Collected data entries
.....
(* ===== verification/MiscTheorems.v ===== *)
(** * What is proved of number parsing, substring search and event names *)

From S2P Require Import Prelude Bytes Error Misc.

(** ** Decimal notation *)

(** Digits of a number, most significant first; [fuel] bounds their count. *)
Fixpoint decimal (fuel : nat) (n : Z) : list Z :=
  match fuel with
  | O => []
  | S fuel => if n <? 10 then [48 + n] else decimal fuel (n / 10) ++ [48 + n mod 10]
  end.

(** The text of a [long long]; it has at most 19 digits. *)
Definition print_int (n : Z) : list Z :=
  if n <? 0 then 45 :: decimal 19 (- n) else decimal 19 n.

Definition is_digit (c : Z) : Prop := 48 <= c <= 57.

Definition digits_value (acc : Z) (s : list Z) : Z := fold_left (fun a c => a * 10 + (c - 48)) s acc.

Lemma digit_in_dec c : is_digit c -> digit_in 10 c = Some (c - 48).
Proof.
  intros Hc. unfold is_digit in Hc. unfold digit_in, digit_value.
  destruct (Z.leb_spec 48 c); [|lia]. destruct (Z.leb_spec c 57); [|lia]. cbn [andb].
  by destruct (Z.ltb_spec (c - 48) 10); [|lia].
Qed.

Lemma read_digits_dec s : forall acc n, Forall is_digit s ->
  read_digits 10 s acc n = (digits_value acc s, n + Z.of_nat (length s)).
Proof.
  induction s as [|c s IH]; intros acc n Hs; cbn [read_digits].
  - f_equal. cbn. lia.
  - apply Forall_cons in Hs as [Hc Hs]. rewrite (digit_in_dec _ Hc), IH by done.
    f_equal. cbn [length]. lia.
Qed.

Lemma digits_value_app s s' acc : digits_value acc (s ++ s') = digits_value (digits_value acc s) s'.
Proof. apply fold_left_app. Qed.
.....
#### [YOUR GOAL]
Write the records above out again precisely.

#### [EXERCISE RESULT]
(* ===== verification/MiscTheorems.v ===== *)
(** * What is proved of number parsing, substring search and event names *)

From S2P Require Import Prelude Bytes Error Misc.

(** ** Decimal notation *)

(** Digits of a number, most significant first; [fuel] bounds their count. *)
Fixpoint decimal (fuel : nat) (n : Z) : list Z :=
  match fuel with
  | O => []
  | S fuel => if n <? 10 then [48 + n] else decimal fuel (n / 10) ++ [48 + n mod 10]
  end.

(** The text of a [long long]; it has at most 19 digits. *)
Definition print_int (n : Z) : list Z :=
  if n <? 0 then 45 :: decimal 19 (- n) else decimal 19 n.

Definition is_digit (c : Z) : Prop := 48 <= c <= 57.

Definition digits_value (acc : Z) (s : list Z) : Z := fold_left (fun a c => a * 10 + (c - 48)) s acc.

Lemma digit_in_dec c : is_digit c -> digit_in 10 c = Some (c - 48).
Proof.
  intros Hc. unfold is_digit in Hc. unfold digit_in, digit_value.
  destruct (Z.leb_spec 48 c); [|lia]. destruct (Z.leb_spec c 57); [|lia]. cbn [andb].
  by destruct (Z.ltb_spec (c - 48) 10); [|lia].
Qed.

Lemma read_digits_dec s : forall acc n, Forall is_digit s ->
  read_digits 10 s acc n = (digits_value acc s, n + Z.of_nat (length s)).
Proof.
  induction s as [|c s IH]; intros acc n Hs; cbn [read_digits].
  - f_equal. cbn. lia.
  - apply Forall_cons in Hs as [Hc Hs]. rewrite (digit_in_dec _ Hc), IH by done.
    f_equal. cbn [length]. lia.
Qed.

Lemma digits_value_app s s' acc : digits_value acc (s ++ s') = digits_value (digits_value acc s) s'.
Proof. apply fold_left_app. Qed.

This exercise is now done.